The guttural pouch is a unique structure found in horses and only a few other species. It is an extension of the Eustachian tube, which is an air-filled canal that connects the throat to the middle ear. There are two guttural pouches (one on each side) that are located just below the ear in the throatlatch region (Figure 1). The function for these specialized air-filled sacs remains unknown but possible uses include pressure equalization across the ear drum, warming of inhaled air, a resonating chamber for vocalization, and to aid in the cooling of blood that flows to the brain during exercise.
Each guttural pouch is divided into two compartments by the stylohyoid bone (Figure 2). There are a number of important nerves that run along the walls of the guttural pouch and control the muscles involved in swallowing, upper airway function, and facial expression. Additionally, several important blood vessels, namely the internal carotid artery, external carotid artery, and maxillary artery, all pass along the walls of the guttural pouch in order to provide blood supply to the brain and head.
Guttural pouch mycosis is a fungal infection of one or both guttural pouches. Fungal plaques form within the guttural pouches, most commonly along the walls of the major blood vessels (internal carotid, external carotid, and maxillary arteries) (Figure 3). Overtime, the fungus can erode through the wall of vessels, resulting in hemorrhage that can be life threatening. If left untreated, a fatal bleed often ensues. The cause of guttural pouch mycosis is unknown, but the fungus Aspergillus is the most common type of fungus identified. There is no age, sex, breed, or geographical predisposition.



The most common clinical sign that horse owners will see is a moderate to severe nose bleed. This is due to the fungus eroding through the wall of one of the arteries located within the guttural pouch. The blood is usually bright red in appearance. Several smaller nose bleeds may precede a fatal episode, but any episode of blood coming from one or both nostrils should be considered an emergency and your primary care veterinarian contacted immediately for further evaluation.
The second most common clinical sign is dysphagia or difficultly eating and swallowing. This occurs if the fungus damages one or more of the nerves that control tongue movement and swallowing. Dysphagic horses may struggle to prehend food, be seen quidding or dropping feed, cough and have feed containing nasal discharge while eating, and pack feed in their cheeks because they are unable to properly swallow.

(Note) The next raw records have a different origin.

(** * okx-dex-sdk: EVM swap and approval executors

    A shallow embedding of [src/okx/api/swap/evm/evm-swap.ts] and
    [src/okx/api/swap/evm/evm-approve.ts], and the properties of their
    submit / poll / retry loops.

    The executors are written against three external collaborators: the
    JSON-RPC provider, the wallet (signer) and the HTTP client.  They are
    modelled as an interface ([Environment]) over an abstract world; every
    awaited call may return or reject.  Each method of the executors is a
    computation in a small monad that threads the world, propagates
    rejections like JavaScript exceptions and records every call it makes,
    with its arguments and its answer, in a trace. *)

From Stdlib Require Import ZArith List String Bool Arith Lia Sorted.
Import ListNotations.

Local Open Scope string_scope.
Local Open Scope Z_scope.
Local Open Scope list_scope.

Set Implicit Arguments.

(** ** Values exchanged with the collaborators *)

(** A thrown JavaScript value, as far as the code looks at it:
    [error.code] and [error.message]. *)
Record Error := mkError { code : option string; message : string }.

(** [new Error(msg)] carries no [code]. *)
Definition newError (msg : string) : Error := mkError None msg.

(** Outcome of an awaited call: it resolves or it rejects. *)
Inductive result (A : Type) : Type :=
| Ok (a : A)
| Thrown (e : Error).
Arguments Ok {A} a.
Arguments Thrown {A} e.

(** [provider.getFeeData()]: both suggestions are nullable. *)
Record FeeData := mkFeeData {
  fd_maxFeePerGas : option Z;
  fd_maxPriorityFeePerGas : option Z
}.

(** The [tx] object of a quote: [{ data, to, value, gas }]. *)
Record TxData := mkTxData {
  tx_data : string;
  tx_to : string;
  tx_value : option string;
  tx_gas : option string
}.

(** The request handed to [wallet.sendTransaction]. *)
Record Transaction := mkTransaction {
  data : string;
  to : string;
  value : Z;
  nonce : nat;
  gasLimit : Z;
  maxFeePerGas : Z;
  maxPriorityFeePerGas : Z
}.

Record TransactionResponse := mkResponse { hash : string }.

Record Receipt := mkReceipt { transactionHash : string; blockNumber : nat }.

Record Network := mkNetwork { name : string; chainId : nat }.

(** Overrides passed to [tokenContract.approve]. *)
Record Overrides := mkOverrides {
  ov_gasLimit : Z;
  ov_maxFeePerGas : Z;
  ov_maxPriorityFeePerGas : Z
}.

(** [APIResponse<ChainData>] of the supported-chain endpoint. *)
Record ChainData := mkChainData { dexTokenApproveAddress : option string }.
Record APIResponse := mkAPIResponse { api_data : option (list ChainData) }.
(** * The scraping scheduler of [src/scheduler.py], embedded and verified

    [YouTubeScraperScheduler] is a thin layer over the APScheduler library:
    it turns a job description into a trigger, registers one of four
    wrapper methods as the job function, and offers list / remove / pause /
    resume / run-now on top of the library's job store.

    Layout:
    - [Py]: the fragment of the Python runtime the module relies on
      (exceptions and their classes, [None], f-string rendering);
    - [APS]: the scheduling library as the module uses it (triggers, job
      store, executor bookkeeping), written after the library's own
      functions, which are named in each comment;
    - [Sched]: the methods of [YouTubeScraperScheduler], one definition per
      method, and the [run] branch of [main];
    - the theorems.

    Instants are integers counting microseconds on the UTC time line, and
    durations ([timedelta]) are integers counting microseconds. *)

From Stdlib Require Import ZArith Lia Ascii String.
From stdpp Require Import gmap strings list fin_maps pretty.

(* ===================================================================== *)
(** ** Python runtime *)
(* ===================================================================== *)
Module Py.

(** Exception classes that occur in the module and in the library calls it
    makes.  [KeyboardInterrupt] and [SystemExit] derive from
    [BaseException] only; every other class derives from [Exception]. *)
Inductive exc_class :=
| TypeError | AttributeError | ValueError
| JobLookupError | ConflictingIdError | MaxInstancesReachedError
| OtherException
| KeyboardInterrupt | SystemExit.
(** [if entry: if not data_table_entry_exists(...): return False]; the
    result is whether the loop goes on. *)
Definition entry_passes (data_table : string) (entry : candidate)
    (column : string) : M W bool :=
  match entry with
  | CFalse => ret true
  | CStr s =>
      if truthy entry then data_table_entry_exists data_table s column
      else ret true
  end.

Fixpoint check_data_tables (value_entry name_entry : candidate)
    (data_tables : list string) : M W bool :=
  match data_tables with
  | [] => ret true
  | data_table :: rest =>
      do v <- entry_passes data_table value_entry "value";
      if negb v then ret false
      else
        do n <- entry_passes data_table name_entry "name";
        if negb n then ret false
        else check_data_tables value_entry name_entry rest
  end.

Definition input_entries_exist_in_data_tables (data_tables : list string)
    (input_dict : gmap string string) : M W bool :=
  let value_entry := get_value_from_inputs input_dict in
  let name_entry := get_name_from_inputs input_dict in
  if negb (truthy value_entry) && negb (truthy name_entry) then ret false
  else check_data_tables value_entry name_entry data_tables.

(** ** The completion poller *)

(** [time.sleep(seconds)] *)
Definition sleep (seconds : Z) : M W unit :=
  fun m =>
    (Val tt, {| world := gi_sleep gi seconds (world m);
                trace := trace m ++ [Sleep seconds] |}).

(** The loop [for job in job_list] of one poll cycle. *)
Fixpoint poll_jobs (jobs finished_jobs failed_jobs : list job)
    : M W (list job * list job) :=
  match jobs with
  | [] => ret (finished_jobs, failed_jobs)
  | job :: rest =>
      do o <- lift (first_output job);
      let job_id := out_hid o in
      do state <- request (ShowDataset (out_id o)) (gi_show_dataset gi (out_id o));
      do finished_jobs <-
        (if String.eqb state "ok" then
           run log INFO (JobFinished job_id state);
           ret (finished_jobs ++ [job])
         else ret finished_jobs);
      do '(finished_jobs, failed_jobs) <-
        (if String.eqb state "error" then
           run log ERROR (JobFinished job_id state);
           ret (finished_jobs ++ [job], failed_jobs ++ [job])
         else
           run log DEBUG (JobStillRunning job_id);
           ret (finished_jobs, failed_jobs));
      poll_jobs rest finished_jobs failed_jobs
  end.

(** The [while] loop and the [return] after it.  [bound] is what the
    local names [finished_jobs] and [failed_jobs] are bound to: nothing
    before the first pass of the loop body. *)
Fixpoint wait_loop (fuel : nat) (bound : option (list job * list job))
    (job_list : list job) : M W (list job * list job) :=
  if nonempty job_list then
    match fuel with
    | O => out_of_fuel
    | S fuel' =>
        do '(finished_jobs, failed_jobs) <- poll_jobs job_list [] [];
        do job_list <- lift (remove_each finished_jobs job_list);
        run (if nonempty job_list then sleep 30 else ret tt);
        wait_loop fuel' (Some (finished_jobs, failed_jobs)) job_list
    end
  else
    match bound with
    | None => raise (UnboundLocalError "finished_jobs")
    | Some r => ret r
    end.

Definition wait (fuel : nat) (job_list : list job) : M W (list job * list job) :=
  wait_loop fuel None job_list.

(** ** The orchestrator *)

(** Lines 183 to 185: run the data manager job. *)
Definition dispatch (dm : data_manager) (inputs : gmap string string)
    (job_list : list job) (skipped : nat) : M W (list job * nat) :=
  do job <- request (RunTool (dm_id dm) inputs) (gi_run_tool gi (dm_id dm) inputs);
  do o <- lift (first_output job);
  run log INFO (Dispatched (out_hid o) (dm_id dm) inputs);
  ret (job_list ++ [job], skipped).

(** Lines 176 to 185: skip or dispatch one item, given its [inputs]. *)
Definition skip_or_dispatch (a : args) (dm : data_manager)
    (inputs : gmap string string) (job_list : list job) (skipped : nat)
    : M W (list job * nat) :=
  let data_tables := default [] (dm_data_table_reload dm) in
  do present <- input_entries_exist_in_data_tables data_tables inputs;
  if present && negb (overwrite a) then
    run log INFO (AlreadyRun (dm_id dm) inputs);
    ret (job_list, S skipped)
  else dispatch dm inputs job_list skipped.

(** The loop [for item in items]. *)
Fixpoint items_loop (a : args) (dm : data_manager) (items : list pyval)
    (job_list : list job) (skipped : nat) : M W (list job * nat) :=
  match items with
  | [] => ret (job_list, skipped)
  | item :: rest =>
      do inputs <- lift (build_inputs (dm_params dm) item ∅);
      do '(job_list, skipped) <- skip_or_dispatch a dm inputs job_list skipped;
      items_loop a dm rest job_list skipped
  end.

(** Lines 187 to 192: what a step does with the failed jobs [wait]
    reports. *)
Definition failure_policy (a : args) (failed_jobs : list job) : M W unit :=
  if nonempty failed_jobs then
    if negb (ignore_errors a) then raise (Exception abort_message)
    else log ERROR NotAllSuccessfulIgnoring
  else ret tt.

(** One pass of the loop [for dm in conf.get('data_managers')]. *)
Definition run_step (fuel : nat) (a : args) (genomes : pyval)
    (dm : data_manager) (t : totals) : M W totals :=
  do items <- lift (parse_items json (default (PList [PStr ""]) (dm_items dm)) genomes);
  do items <- lift (py_iter items);
  do '(job_list, skipped) <- items_loop a dm items [] (number_skipped_jobs t);
  do '(finished_jobs, failed_jobs) <- wait fuel job_list;
  run failure_policy a failed_jobs;
  ret {| number_skipped_jobs := skipped;
         all_failed_jobs := all_failed_jobs t ++ failed_jobs;
         all_finished_jobs := all_finished_jobs t ++ finished_jobs |}.

Fixpoint steps_loop (fuel : nat) (a : args) (genomes : pyval)
    (dms : list data_manager) (t : totals) : M W totals :=
  match dms with
  | [] => ret t
  | dm :: rest =>
      do t <- run_step fuel a genomes dm t;
      steps_loop fuel a genomes rest t
  end.

Definition summary_of (t : totals) : job_summary :=
  {| finished_jobs := length (all_finished_jobs t);
     failed_jobs := length (all_failed_jobs t);
     skipped_jobs := number_skipped_jobs t |}.

(** Lines 150 and 151. *)
Definition connect : M W unit :=
  do genomes <- request GetGenomes (gi_get_genomes gi);
  log INFO (NumberOfDbkeys (length genomes)).

Definition no_totals : totals :=
  {| number_skipped_jobs := 0; all_failed_jobs := []; all_finished_jobs := [] |}.

(** [conf.get('genomes', '')] *)
Definition genomes_of (conf : config) : pyval :=
  default (PStr "") (conf_genomes conf).

(** [run_dm(args)], once [gi] is connected and the YAML file is loaded
    as [conf].  [fuel] bounds the poll cycles of each call of [wait]. *)
Definition run_dm (fuel : nat) (a : args) (conf : config) : M W job_summary :=
  run connect;
  match conf_data_managers conf with
  | None => raise (TypeError "'NoneType' object is not iterable")
  | Some dms =>
      do t <- steps_loop fuel a (genomes_of conf) dms no_totals;
      ret (summary_of t)
  end.

End Program.


(** ** A scripted server

    A Galaxy server whose answers are fixed in advance: the state of a
    dataset depends on how many sleeps have passed, the data tables do
    not change, and the n-th dispatched job gets dataset d<n> with
    history id n + 1.  The server state is the pair of both counters. *)

Definition dataset_name (n : nat) : string := "d" +:+ pretty n.

Definition job_number (n : nat) : job :=
  {| outputs := [ {| out_id := dataset_name n; out_hid := Z.of_nat (S n) |} ] |}.

Definition scripted (states : nat -> string -> string)
    (tables : string -> option data_table) : GalaxyInstance (nat * nat) :=
  {| gi_show_dataset := fun id w => (inr (states (fst w) id), w);
     gi_show_data_table := fun name w =>
       (match tables name with
        | Some t => inr t
        | None => inl (RemoteError "404 Not Found")
        end, w);
     gi_run_tool := fun _ _ w => (inr (job_number (snd w)), (fst w, S (snd w)));
     gi_get_genomes := fun w => (inr [], w);
     gi_sleep := fun _ w => (S (fst w), snd w) |}.

Definition start : machine (nat * nat) := {| world := (0, 0)%nat; trace := [] |}.

(** The runs below have no [genomes] key, so neither function of the
    JSON library is reached. *)
Definition json_unused : Json :=
  {| json_dumps := fun _ => "";
     json_loads := fun _ => inl (ValueError "No JSON object could be decoded") |}.

(** Every dataset in one state, at all times. *)
Definition always (state : string) : nat -> string -> string :=
  fun _ _ => state.

(** Datasets d0, d1, d2 are running, running, ok in the first poll
    cycle and ok, error, ok from the second on. *)
Definition polling_states (cycle : nat) (id : string) : string :=
  match cycle with
  | O => if String.eqb id "d2" then "ok" else "running"
  | S _ => if String.eqb id "d1" then "error" else "ok"
  end.

(** Dataset d0 is ok at once, the others run during the first poll cycle
    and are ok from the second on. *)
Definition late_states (cycle : nat) (id : string) : string :=
  match cycle with
  | O => if String.eqb id "d0" then "ok" else "running"
  | S _ => "ok"
  end.

(** Dataset d0 is in error at once; d1 runs during the first poll cycle
    and is ok from the second on; every other dataset is ok. *)
Definition early_error_states (cycle : nat) (id : string) : string :=
  if String.eqb id "d0" then "error"
  else match cycle with
       | O => if String.eqb id "d1" then "running" else "ok"
       | S _ => "ok"
       end.

Definition no_tables : string -> option data_table := fun _ => None.

(** The data table [all_fasta] with the single entry hg19. *)
Definition all_fasta : data_table :=
  {| columns := ["value"; "dbkey"; "name"; "path"];
     fields := [["hg19"; "hg19"; "Human (hg19)"; "/data/hg19.fa"]] |}.

Definition only_all_fasta : string -> option data_table :=
  fun name => if String.eqb name "all_fasta" then Some all_fasta else None.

Other clinical signs less commonly observed with guttural pouch mycosis include the development of Horner’s syndrome (drooping eyelid, constricted pupil, sunken eye, and patchy sweating on the neck observed on only one side), white nasal discharge, abnormal head posture, and pain in the throatlatch region. Additionally, abnormal respiratory noise can occur due to damage to the nerves that innervate the muscles of the throat.
Endoscopy of the guttural pouch is the goal standard to diagnose guttural pouch mycosis. This involves passing an endoscope, which is a small flexible camera, up the nose and into the guttural pouches. Blood can often be seen coming from one or both guttural pouch openings if the horse is examined shortly after an episode of a nose bleed (Figure 4). Within the guttural pouches, fungal plaques, which appear as white, tan, and black membranes overlying one or more blood vessels, can be seen (Figure 3). The appearance of fungal plaques within the guttural pouch confirms the diagnosis of guttural pouch mycosis. The size of the fungal plaques can vary, but the size of the lesions bears no relationship to the severity of the disease.
The aftercare for horses following surgical treatment for guttural pouch mycosis varies greatly depending on what structures were affected by the fungus. In horses in which bleeding is the only pre-operative sign, aftercare is usually minimal. The fungal lesions usually regress over 30–180 days after the affected artery has been occluded, and additional antifungal treatments are not necessary. If a horse does not die from a significant nose bleed and surgery is performed as soon as possible, the horse usually has a good prognosis.
If signs of nerve dysfunction are present before surgery, then these horses may require additional aftercare or surgical procedures. Horses having difficultly eating may require intravenous nutrition or to be fed via a tube that is passed into their stomach. Horses with upper airway dysfunction may require additional surgery to treat the airway problem. Recovery of nerve function can be slow and may take up to 6–18 months, with some horses never fully recovering.